■ What you need to do
Print every record word for word.

[Data to process]

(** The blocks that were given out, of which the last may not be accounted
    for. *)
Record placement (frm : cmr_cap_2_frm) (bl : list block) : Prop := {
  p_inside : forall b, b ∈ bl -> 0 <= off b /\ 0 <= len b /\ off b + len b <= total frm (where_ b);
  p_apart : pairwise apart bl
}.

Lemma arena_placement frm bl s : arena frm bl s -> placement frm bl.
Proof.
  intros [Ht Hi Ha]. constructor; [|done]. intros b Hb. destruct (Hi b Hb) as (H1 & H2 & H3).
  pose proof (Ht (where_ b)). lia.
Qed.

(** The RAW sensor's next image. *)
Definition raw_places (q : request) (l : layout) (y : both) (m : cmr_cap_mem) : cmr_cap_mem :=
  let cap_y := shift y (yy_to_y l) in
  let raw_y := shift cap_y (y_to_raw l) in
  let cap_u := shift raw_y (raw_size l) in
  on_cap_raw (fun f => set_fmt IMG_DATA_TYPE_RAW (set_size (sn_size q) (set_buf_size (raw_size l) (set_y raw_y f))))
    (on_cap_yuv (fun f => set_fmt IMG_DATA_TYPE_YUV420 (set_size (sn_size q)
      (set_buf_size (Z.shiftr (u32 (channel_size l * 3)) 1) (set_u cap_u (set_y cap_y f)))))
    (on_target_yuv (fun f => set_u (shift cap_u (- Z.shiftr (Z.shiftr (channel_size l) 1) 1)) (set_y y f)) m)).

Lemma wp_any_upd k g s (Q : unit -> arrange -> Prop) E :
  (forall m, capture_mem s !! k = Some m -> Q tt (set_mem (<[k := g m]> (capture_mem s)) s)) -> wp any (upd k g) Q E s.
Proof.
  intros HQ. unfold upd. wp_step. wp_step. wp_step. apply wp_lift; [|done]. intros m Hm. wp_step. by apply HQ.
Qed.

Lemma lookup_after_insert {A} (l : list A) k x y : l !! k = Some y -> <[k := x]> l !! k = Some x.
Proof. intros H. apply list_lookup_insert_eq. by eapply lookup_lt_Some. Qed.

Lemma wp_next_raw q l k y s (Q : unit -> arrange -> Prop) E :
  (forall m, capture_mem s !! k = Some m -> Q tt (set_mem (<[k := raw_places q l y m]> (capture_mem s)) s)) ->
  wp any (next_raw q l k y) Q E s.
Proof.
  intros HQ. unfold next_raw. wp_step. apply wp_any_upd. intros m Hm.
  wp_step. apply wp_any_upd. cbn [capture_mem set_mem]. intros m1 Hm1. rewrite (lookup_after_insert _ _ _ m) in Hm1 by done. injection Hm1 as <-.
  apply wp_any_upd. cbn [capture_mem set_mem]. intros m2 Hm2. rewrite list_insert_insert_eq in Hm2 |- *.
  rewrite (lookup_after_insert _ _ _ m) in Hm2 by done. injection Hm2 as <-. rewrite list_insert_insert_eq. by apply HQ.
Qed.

[/Data to process]

■ Answer to this exercise
(** The blocks that were given out, of which the last may not be accounted
    for. *)
Record placement (frm : cmr_cap_2_frm) (bl : list block) : Prop := {
  p_inside : forall b, b ∈ bl -> 0 <= off b /\ 0 <= len b /\ off b + len b <= total frm (where_ b);
  p_apart : pairwise apart bl
}.

Lemma arena_placement frm bl s : arena frm bl s -> placement frm bl.
Proof.
  intros [Ht Hi Ha]. constructor; [|done]. intros b Hb. destruct (Hi b Hb) as (H1 & H2 & H3).
  pose proof (Ht (where_ b)). lia.
Qed.

(** The RAW sensor's next image. *)
Definition raw_places (q : request) (l : layout) (y : both) (m : cmr_cap_mem) : cmr_cap_mem :=
  let cap_y := shift y (yy_to_y l) in
  let raw_y := shift cap_y (y_to_raw l) in
  let cap_u := shift raw_y (raw_size l) in
  on_cap_raw (fun f => set_fmt IMG_DATA_TYPE_RAW (set_size (sn_size q) (set_buf_size (raw_size l) (set_y raw_y f))))
    (on_cap_yuv (fun f => set_fmt IMG_DATA_TYPE_YUV420 (set_size (sn_size q)
      (set_buf_size (Z.shiftr (u32 (channel_size l * 3)) 1) (set_u cap_u (set_y cap_y f)))))
    (on_target_yuv (fun f => set_u (shift cap_u (- Z.shiftr (Z.shiftr (channel_size l) 1) 1)) (set_y y f)) m)).

Lemma wp_any_upd k g s (Q : unit -> arrange -> Prop) E :
  (forall m, capture_mem s !! k = Some m -> Q tt (set_mem (<[k := g m]> (capture_mem s)) s)) -> wp any (upd k g) Q E s.
Proof.
  intros HQ. unfold upd. wp_step. wp_step. wp_step. apply wp_lift; [|done]. intros m Hm. wp_step. by apply HQ.
Qed.

Lemma lookup_after_insert {A} (l : list A) k x y : l !! k = Some y -> <[k := x]> l !! k = Some x.
Proof. intros H. apply list_lookup_insert_eq. by eapply lookup_lt_Some. Qed.

Lemma wp_next_raw q l k y s (Q : unit -> arrange -> Prop) E :
  (forall m, capture_mem s !! k = Some m -> Q tt (set_mem (<[k := raw_places q l y m]> (capture_mem s)) s)) ->
  wp any (next_raw q l k y) Q E s.
Proof.
  intros HQ. unfold next_raw. wp_step. apply wp_any_upd. intros m Hm.
  wp_step. apply wp_any_upd. cbn [capture_mem set_mem]. intros m1 Hm1. rewrite (lookup_after_insert _ _ _ m) in Hm1 by done. injection Hm1 as <-.
  apply wp_any_upd. cbn [capture_mem set_mem]. intros m2 Hm2. rewrite list_insert_insert_eq in Hm2 |- *.
  rewrite (lookup_after_insert _ _ _ m) in Hm2 by done. injection Hm2 as <-. rewrite list_insert_insert_eq. by apply HQ.
Qed.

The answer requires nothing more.